(* ===== verification/MkfsBuild.v ===== *)
(** * The image that [mkfs] builds is one the kernel can mount

    The conditions on the disk that the kernel's theorems on inodes, bitmap
    and files start from hold of the image, with the files as given. *)

From stdpp Require Import gmap.
From S2P Require Import Prelude.
From S2P Require Import Machine.
From S2P Require Import Bio.
From S2P Require Import BioSpec.
From S2P Require Import Log.
From S2P Require Import LogSpec.
From S2P Require Import Fs.
From S2P Require Import FsInode.
From S2P Require Import FsSpec.
From S2P Require Import FsFile.
From S2P Require Import FsRw.
From S2P Require Import FsRwThms.
From S2P Require Import Mkfs.
From S2P Require Import MkfsSpec.
From S2P Require Import MkfsFile.
From S2P Require Import MkfsImg.
From S2P Require Import MkfsThms.
#[local] Open Scope Z_scope.

(** The kernel's file system state after [fsinit] on the disk [c]. *)
Record mounted {S} (k : fsst S) (c : Z → list Z) : Prop := {
  mn_sb : sb k = get_superblock (c 1);
  mn_log : l_start (flog k) = sb_logstart (sb k) ∧ l_size (flog k) = sb_nlog (sb k)
}.

(** Inode [i] as [ilock] reads it. *)
Definition on_disk (k : superblock) (c : Z → list Z) (i : Z) : inode :=
  load_dinode (get_dinode (c (IBLOCK i k)) (dinode_off i)) (zero_inode <| inum := i |>).

Section mount.
Context {S : Type} (k : fsst S) (c : Z → list Z) (fs : list (list Z * option (list (list Z)))) (s : mst) (D : list (list Z)).
Context (F : final fs s c D) (Hk : mounted k c).

Lemma mount_sb : get_superblock (c 1) = mkfs_sb.
Proof.
  rewrite (fn_meta _ _ _ _ F); [apply sb_block_eq|by rewrite nmeta_eq| |done]. unfold ino_block. change (2 + nlog) with 32. lia.
Qed.
Lemma mount_sb_eq : sb k = mkfs_sb.
Proof. rewrite (mn_sb _ _ Hk). apply mount_sb. Qed.
Lemma mount_in_log b : in_log (flog k) b ↔ 2 ≤ b < 32.
Proof. destruct (mn_log _ _ Hk) as [E1 E2]. unfold in_log. rewrite E1, E2, mount_sb_eq. change (sb_logstart mkfs_sb) with 2. change (sb_nlog mkfs_sb) with 30. lia. Qed.
Lemma mount_bblock b : 0 ≤ b < FSSIZE → BBLOCK b mkfs_sb = 45 ∧ b mod BPB = b ∧ b < BPB.
Proof.
  intros Hb. unfold BBLOCK. change (sb_bmapstart mkfs_sb) with 45. change BPB with 8192. unfold FSSIZE in Hb.
  rewrite Z.div_small, Z.mod_small by lia. split_and!; [done|done|lia].
Qed.

Lemma mount_layout : layout k.
Proof.
  split; rewrite ?mount_sb_eq; [by vm_compute..| | |].
  - intros x Hx. change (sb_size mkfs_sb) with FSSIZE in Hx. rewrite mount_in_log. destruct (mount_bblock x Hx) as [-> _]. lia.
  - intros i Hi. change (sb_ninodes mkfs_sb) with NINODES in Hi. rewrite mount_in_log. destruct (iblock_ino i Hi) as [Hb _].
    unfold ino_block in Hb. change (2 + nlog) with 32 in Hb. lia.
  - intros i x Hi Hx. change (sb_size mkfs_sb) with FSSIZE in Hx. change (sb_ninodes mkfs_sb) with NINODES in Hi.
    destruct (mount_bblock x Hx) as [-> _]. destruct (iblock_ino i Hi) as [Hb _]. intros E. rewrite E in Hb.
    unfold ino_block in Hb. change (2 + nlog + ninodeblocks) with 45 in Hb. lia.
Qed.

Lemma mount_data b : nmeta ≤ b < FSSIZE → data_block k b.
Proof.
  intros Hb. rewrite nmeta_eq in Hb. split; rewrite ?mount_sb_eq.
  - change (sb_size mkfs_sb) with FSSIZE. lia.
  - rewrite mount_in_log. lia.
  - intros y Hy. change (sb_size mkfs_sb) with FSSIZE in Hy. destruct (mount_bblock y Hy) as [-> _]. lia.
  - intros i Hi. change (sb_ninodes mkfs_sb) with NINODES in Hi. destruct (iblock_ino i Hi) as [Hi2 _].
    apply ino_range in Hi2. rewrite nmeta_eq in Hi2. lia.
Qed.

Lemma mount_used b : 0 ≤ b < FSSIZE → in_use (sb k) c b = bool_decide (b < nmeta + total (tree fs)).
Proof.
  intros Hb. unfold in_use. rewrite mount_sb_eq. destruct (mount_bblock b Hb) as (-> & -> & Hb2).
  rewrite (fn_used _ _ _ _ F) by lia. by rewrite (fn_free _ _ _ _ F).
Qed.

Lemma mount_bitmap : bitmap_ok k c.
Proof.
  intros x Hx Hu. rewrite mount_sb_eq in Hx. change (sb_size mkfs_sb) with FSSIZE in Hx. rewrite mount_used in Hu by done.
  apply bool_decide_eq_false_1 in Hu. apply mount_data. pose proof (total_blocks_pos (tree fs)). lia.
Qed.

(** A block of a file is a data block in use. *)
Lemma mount_owned i A j : D !! i = Some A → slot_ix j → slot A c j ≠ 0 → owned k c (slot A c j).
Proof.
  intros Hi Hj Hn. pose proof (so_range _ _ _ (hd_slots _ _ _ _ (fn_holds _ _ _ _ F)) i A j Hi Hj Hn) as Hr.
  pose proof (so_free _ _ _ (hd_slots _ _ _ _ (fn_holds _ _ _ _ F))). split; [apply mount_data; lia|].
  rewrite nmeta_eq in Hr. rewrite mount_used by lia. apply bool_decide_eq_true_2. rewrite <- (fn_free _ _ _ _ F). lia.
Qed.

Lemma mount_file i A l x sz :
  D !! i = Some A → tree fs !! i = Some l → addrs x = A → 0 ≤ inum x < NINODES →
  0 ≤ sz ≤ MAXFILE * BSIZE → (∀ bn, 0 ≤ bn → bn * BSIZE < sz → bn * BSIZE < Z.of_nat (length l)) → file_ok k x c sz.
Proof.
  intros Hi Hl <- Hx Hsz Hfull. pose proof (hd_slots _ _ _ _ (fn_holds _ _ _ _ F)) as HS. pose proof (hd_files _ _ _ _ (fn_holds _ _ _ _ F)) as HF.
  pose proof (so_addrs _ _ _ HS) as Ha. rewrite Forall_lookup in Ha. destruct (Ha i _ Hi) as [Hlen _].
  assert (∀ bn, 0 ≤ bn < MAXFILE → faddr x c bn = slot (addrs x) c bn) as Es by (intros; by rewrite slot_block).
  split; try done.
  - by rewrite mount_sb_eq.
  - intros Hn. change (indirect x) with (addrs x !!! NDIRECT) in *. rewrite <- (slot_ind _ c) in *. by apply (mount_owned i); [|apply ind_ix|].
  - intros bn Hb Hn. rewrite Es in * by done. split; [apply (mount_owned i); [done|unfold slot_ix; lia|done]|].
    change (indirect x) with (addrs x !!! NDIRECT). rewrite <- (slot_ind _ c). intros E.
    destruct (so_inj _ _ _ HS i _ bn i _ MAXFILE Hi Hi) as [_ ->]; try done; [unfold slot_ix; lia|lia].
  - intros b1 b2 H1 H2. rewrite !Es by done. intros E Hn.
    by destruct (so_inj _ _ _ HS i _ b1 i _ b2 Hi Hi) as [_ ->]; [unfold slot_ix; lia|unfold slot_ix; lia| | |].
  - intros bn H0 Hbn. assert (0 ≤ bn < MAXFILE) as Hb by (rewrite maxfile_eq, bsize_eq in *; lia). rewrite Es by done.
    apply (fl_slots _ _ _ HF i _ l Hi Hl); [unfold slot_ix; lia|]. left. split; [lia|]. by apply Hfull.
Qed.

Lemma mount_contents i A l x :
  D !! i = Some A → tree fs !! i = Some l → addrs x = A → Z.of_nat (length l) ≤ i_size x ≤ MAXFILE * BSIZE →
  contents x c = l ++ replicate (Z.to_nat (i_size x) - length l) 0.
Proof.
  intros Hi Hl <- Hsz. pose proof (fl_bytes _ _ _ (hd_files _ _ _ _ (fn_holds _ _ _ _ F)) i _ l Hi Hl) as Hb.
  apply list_eq. intros p. unfold contents. rewrite list_lookup_fmap. destruct (decide (Z.of_nat p < i_size x)) as [Hp|Hp].
  - rewrite lookup_seqZ_lt by lia. cbn [fmap option_fmap option_map]. change (fbyte x c (0 + Z.of_nat p)) with (byte_at (addrs x) c (0 + Z.of_nat p)).
    rewrite Hb by lia. replace (Z.to_nat (0 + Z.of_nat p)) with p by lia. destruct (decide (p < length l)%nat) as [Hpl|Hpl].
    + rewrite lookup_app_l by done. by destruct (lookup_lt_is_Some_2 l p Hpl) as [v ->].
    + rewrite lookup_app_r, (lookup_ge_None_2 l) by lia. symmetry. apply lookup_replicate_2. lia.
  - rewrite lookup_seqZ_ge by lia. symmetry. apply lookup_ge_None_2. rewrite length_app, length_replicate. lia.
Qed.
End mount.

(** The files [fs] are on the disk [c], mounted as [k]. *)
Record has_files {S} (fs : list (list Z * option (list (list Z)))) (k : fsst S) (c : Z → list Z) : Prop := {
  hf_layout : layout k;
  hf_bitmap : bitmap_ok k c;
  hf_used : ∀ b, 0 ≤ b < FSSIZE → in_use (sb k) c b = bool_decide (b < nmeta + total (tree fs));
  hf_log : ∀ b, in_log (flog k) b → c b = zero_block;
  (** File [i] is inode [i + 2]. *)
  hf_file : ∀ i f, fs !! i = Some f → let x := on_disk (sb k) c (Z.of_nat i + 2) in
    i_type x = T_FILE ∧ nlink x = 1 ∧ file_ok k x c (i_size x) ∧ contents x c = data f;
  (** The root directory is padded with free entries to the end of a block, or
      by a block it does not have. *)
  hf_root : let x := on_disk (sb k) c ROOTINO in
    i_type x = T_DIR ∧ nlink x = 1 ∧ i_size x = root_size fs ∧
    contents x c = root_dir fs ++ replicate (Z.to_nat (root_size fs) - length (root_dir fs)) 0 ∧
    (file_ok k x c (i_size x) ↔ Z.of_nat (length fs + 2) mod 64 ≠ 0);
  (** No block is in two files or in two places of one. *)
  hf_apart : ∀ i1 i2 j1 j2, ROOTINO ≤ i1 ≤ Z.of_nat (length fs) + 1 → ROOTINO ≤ i2 ≤ Z.of_nat (length fs) + 1 → slot_ix j1 → slot_ix j2 →
    slot (addrs (on_disk (sb k) c i1)) c j1 = slot (addrs (on_disk (sb k) c i2)) c j2 → slot (addrs (on_disk (sb k) c i1)) c j1 ≠ 0 →
    i1 = i2 ∧ j1 = j2;
  hf_none : ∀ i, Z.of_nat (length fs) + 2 ≤ i < NINODES → i_type (on_disk (sb k) c i) = 0
}.

Section has_files.
Context {S : Type} (k : fsst S) (c : Z → list Z) (fs : list (list Z * option (list (list Z)))) (s : mst) (D : list (list Z)).
Context (F : final fs s c D) (Hk : mounted k c) (Hfit : fits fs).

Lemma on_disk_eq i : on_disk (sb k) c i = load_dinode (ino c i) (zero_inode <| inum := i |>).
Proof. unfold on_disk, ino. by rewrite (mount_sb_eq k c fs s D F Hk). Qed.
Lemma tree_len : length D = (length fs + 1)%nat.
Proof. rewrite (fl_len _ _ _ (hd_files _ _ _ _ (fn_holds _ _ _ _ F))). unfold tree. simpl. rewrite length_map. lia. Qed.
Lemma root_range : 0 ≤ Z.of_nat (length (root_dir fs)) < root_size fs ∧ root_size fs ≤ MAXFILE * BSIZE.
Proof. destruct Hfit as (_ & Hn & _). unfold root_size. rewrite length_root_dir, maxfile_eq, bsize_eq. unfold NINODES in Hn. dlia. Qed.

Lemma has_file i f : fs !! i = Some f → let x := on_disk (sb k) c (Z.of_nat i + 2) in
  i_type x = T_FILE ∧ nlink x = 1 ∧ file_ok k x c (i_size x) ∧ contents x c = data f.
Proof.
  intros Hi. pose proof (lookup_lt_Some _ _ _ Hi) as Hlt. destruct (lookup_lt_is_Some_2 D (Datatypes.S i)) as [A HA]; [rewrite tree_len; lia|].
  rewrite on_disk_eq, (fn_file _ _ _ _ F i f A Hi HA). cbv zeta.
  assert (tree fs !! Datatypes.S i = Some (data f)) as Ht by (unfold tree; simpl; by rewrite list_lookup_fmap, Hi).
  destruct Hfit as (Hleg & Hn & _). rewrite Forall_lookup in Hleg. destruct (Hleg i f Hi) as (_ & _ & Hmax).
  split_and!; [done|done| |].
  - eapply (mount_file k c fs s D F Hk (Datatypes.S i)); [exact HA|exact Ht|done|simpl; lia|change (0 ≤ Z.of_nat (length (data f)) ≤ MAXFILE * BSIZE); lia|done].
  - rewrite (mount_contents c fs s D F (Datatypes.S i) A (data f)) by (simpl; done || lia). simpl.
    rewrite Nat2Z.id, Nat.sub_diag. apply app_nil_r.
Qed.

Lemma root_block_missing A : D !! 0%nat = Some A → Z.of_nat (length fs + 2) mod 64 = 0 → slot A c (root_size fs / BSIZE - 1) = 0.
Proof.
  intros HA Hm. pose proof root_range as Hr. set (j := root_size fs / BSIZE - 1).
  assert (j = Z.of_nat (length (root_dir fs)) / BSIZE) as Ej by (unfold j, root_size; rewrite Z.div_mul by done; lia).
  assert (0 ≤ j < MAXFILE) as Hj by (rewrite Ej, maxfile_eq, bsize_eq in *; dlia).
  destruct (decide (slot A c j = 0)) as [|Hn]; [done|].
  apply (fl_slots _ _ _ (hd_files _ _ _ _ (fn_holds _ _ _ _ F)) 0%nat A (root_dir fs) HA eq_refl) in Hn; [|unfold slot_ix; lia].
  unfold has_slot in Hn. rewrite Ej, length_root_dir in *. rewrite maxfile_eq, bsize_eq in *. dlia.
Qed.

Lemma has_root : let x := on_disk (sb k) c ROOTINO in
  i_type x = T_DIR ∧ nlink x = 1 ∧ i_size x = root_size fs ∧
  contents x c = root_dir fs ++ replicate (Z.to_nat (root_size fs) - length (root_dir fs)) 0 ∧
  (file_ok k x c (i_size x) ↔ Z.of_nat (length fs + 2) mod 64 ≠ 0).
Proof.
  destruct (lookup_lt_is_Some_2 D 0%nat) as [A HA]; [rewrite tree_len; lia|]. pose proof root_range as [Hr1 Hr2].
  rewrite on_disk_eq. change ROOTINO with 1. rewrite (fn_root _ _ _ _ F A HA). cbv zeta. split_and!; try done.
  - rewrite (mount_contents c fs s D F 0%nat A (root_dir fs)) by first [done | change (Z.of_nat (length (root_dir fs)) ≤ root_size fs ≤ MAXFILE * BSIZE); lia]. done.
  - match goal with |- file_ok _ ?x _ _ ↔ _ => change (i_size x) with (root_size fs) end. split.
    + intros Hok Hm. apply (fo_full _ _ _ _ Hok (root_size fs / BSIZE - 1)).
      * unfold root_size. rewrite Z.div_mul by done. rewrite bsize_eq. dlia.
      * unfold root_size. rewrite Z.div_mul by done. rewrite bsize_eq. lia.
      * match goal with |- faddr ?x _ ?b = 0 => change (faddr x c b) with (faddr (node A) c b) end.
        rewrite <- slot_block; [by apply root_block_missing|].
        unfold root_size in *. rewrite Z.div_mul by done. rewrite maxfile_eq, bsize_eq in *. dlia.
    + intros Hm. eapply (mount_file k c fs s D F Hk 0%nat A (root_dir fs)); try done; [lia|].
      intros bn H0 Hb. unfold root_size in Hb. rewrite length_root_dir, bsize_eq in *. dlia.
Qed.

Lemma disk_addrs i : ROOTINO ≤ i ≤ Z.of_nat (length fs) + 1 → D !! Z.to_nat (i - 1) = Some (addrs (on_disk (sb k) c i)).
Proof.
  intros Hi. change ROOTINO with 1 in Hi. destruct (lookup_lt_is_Some_2 D (Z.to_nat (i - 1))) as [A HA]; [rewrite tree_len; lia|].
  rewrite HA, on_disk_eq. f_equal. destruct (decide (i = 1)) as [->|Hne].
  - by rewrite (fn_root _ _ _ _ F A HA).
  - destruct (lookup_lt_is_Some_2 fs (Z.to_nat (i - 2))) as [f Hf]; [lia|].
    replace i with (Z.of_nat (Z.to_nat (i - 2)) + 2) by lia. rewrite (fn_file _ _ _ _ F _ f A Hf); [done|].
    by replace (Datatypes.S (Z.to_nat (i - 2))) with (Z.to_nat (i - 1)) by lia.
Qed.

Lemma final_has_files : has_files fs k c.
Proof.
  split.
  - by eapply mount_layout.
  - by eapply mount_bitmap.
  - by eapply mount_used.
  - intros b Hb. rewrite (mount_in_log k c fs s D F Hk) in Hb. rewrite (fn_meta _ _ _ _ F); [|rewrite nmeta_eq; lia| |lia].
    + by rewrite decide_False by lia.
    + unfold ino_block. change (2 + nlog) with 32. lia.
  - apply has_file.
  - apply has_root.
  - intros i1 i2 j1 j2 Hi1 Hi2 Hj1 Hj2 E Hn.
    destruct (so_inj _ _ _ (hd_slots _ _ _ _ (fn_holds _ _ _ _ F)) _ _ j1 _ _ j2 (disk_addrs i1 Hi1) (disk_addrs i2 Hi2) Hj1 Hj2 E Hn) as [E1 E2].
    change ROOTINO with 1 in *. split; [lia|done].
  - intros i Hi. rewrite on_disk_eq, (fn_none _ _ _ _ F) by done. done.
Qed.
End has_files.

(** C12: run on an empty image and files whose names and sizes are legal and
    that fit on the disk, [mkfs] succeeds, and the image it leaves is one the
    kernel can mount: the superblock is the computed one, and the layout and
    the bitmap satisfy what the kernel's theorems assume of a mounted disk,
    exactly the blocks [mkfs] took are marked in use, the log is empty, every
    file is a regular file whose contents are the bytes given, no block is in
    two files, the root directory lists "." and ".." and the files in order
    followed by free entries (and has all its blocks unless its entries end at
    a block boundary), and the other inodes are free. *)
Theorem mkfs_builds fs :
  fits fs →
  ∃ s c, mkfs fs mkfs_start = Ret tt s ∧ view s c ∧ get_superblock (c 1) = mkfs_sb ∧
    ∀ (S : Type) (k : fsst S), mounted k c → has_files fs k c.
Proof.
  intros Hfit. destruct (mkfs_final fs Hfit) as (s & c & D & E & F). exists s, c.
  split_and!; [done|apply F|by eapply mount_sb|]. intros S k Hk. by eapply final_has_files.
Qed.

(** "user/_cat" in two reads, "README" and an empty file. *)
Definition demo_inputs : list (list Z * option (list (list Z))) :=
  [([117; 115; 101; 114; 47; 95; 99; 97; 116], Some [replicate 1024 7; [8; 9]; []]);
   ([82; 69; 65; 68; 77; 69], Some [[120; 118; 54]]);
   ([101], Some [])].
Definition demo_mount : fsst unit :=
  mk_fsst unit (mk_log_st unit 2 30 1 false 0 (mk_logheader 0 []) 0 tt) mkfs_sb [] 1 0 [] [].

Lemma mkfs_builds_witness :
  ∃ s c, mkfs demo_inputs mkfs_start = Ret tt s ∧ view s c ∧ mounted demo_mount c ∧ has_files demo_inputs demo_mount c.
Proof.
  destruct (mkfs_builds demo_inputs) as (s & c & E & Hv & Hsb & Hall).
  - split; [|split; vm_compute; discriminate].
    apply (bool_decide_eq_true_1 (Forall legal demo_inputs)). vm_compute. reflexivity.
  - assert (mounted demo_mount c) as Hm by (split; [exact (eq_sym Hsb)|split; reflexivity]).
    exists s, c. split; [exact E|]. split; [exact Hv|]. split; [exact Hm|]. exact (Hall unit demo_mount Hm).
Defined.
◆ ◆ ◆ ◆
— Exercise goal —
Only one stretch of the records above is wanted: the lines between the one holding "Theorem mkfs_builds fs" and the one holding "- assert (mounted", inclusive, reproduced exactly.

— Response to this task —
Theorem mkfs_builds fs :
  fits fs →
  ∃ s c, mkfs fs mkfs_start = Ret tt s ∧ view s c ∧ get_superblock (c 1) = mkfs_sb ∧
    ∀ (S : Type) (k : fsst S), mounted k c → has_files fs k c.
Proof.
  intros Hfit. destruct (mkfs_final fs Hfit) as (s & c & D & E & F). exists s, c.
  split_and!; [done|apply F|by eapply mount_sb|]. intros S k Hk. by eapply final_has_files.
Qed.

(** "user/_cat" in two reads, "README" and an empty file. *)
Definition demo_inputs : list (list Z * option (list (list Z))) :=
  [([117; 115; 101; 114; 47; 95; 99; 97; 116], Some [replicate 1024 7; [8; 9]; []]);
   ([82; 69; 65; 68; 77; 69], Some [[120; 118; 54]]);
   ([101], Some [])].
Definition demo_mount : fsst unit :=
  mk_fsst unit (mk_log_st unit 2 30 1 false 0 (mk_logheader 0 []) 0 tt) mkfs_sb [] 1 0 [] [].

Lemma mkfs_builds_witness :
  ∃ s c, mkfs demo_inputs mkfs_start = Ret tt s ∧ view s c ∧ mounted demo_mount c ∧ has_files demo_inputs demo_mount c.
Proof.
  destruct (mkfs_builds demo_inputs) as (s & c & E & Hv & Hsb & Hall).
  - split; [|split; vm_compute; discriminate].
    apply (bool_decide_eq_true_1 (Forall legal demo_inputs)). vm_compute. reflexivity.
  - assert (mounted demo_mount c) as Hm by (split; [exact (eq_sym Hsb)|split; reflexivity]).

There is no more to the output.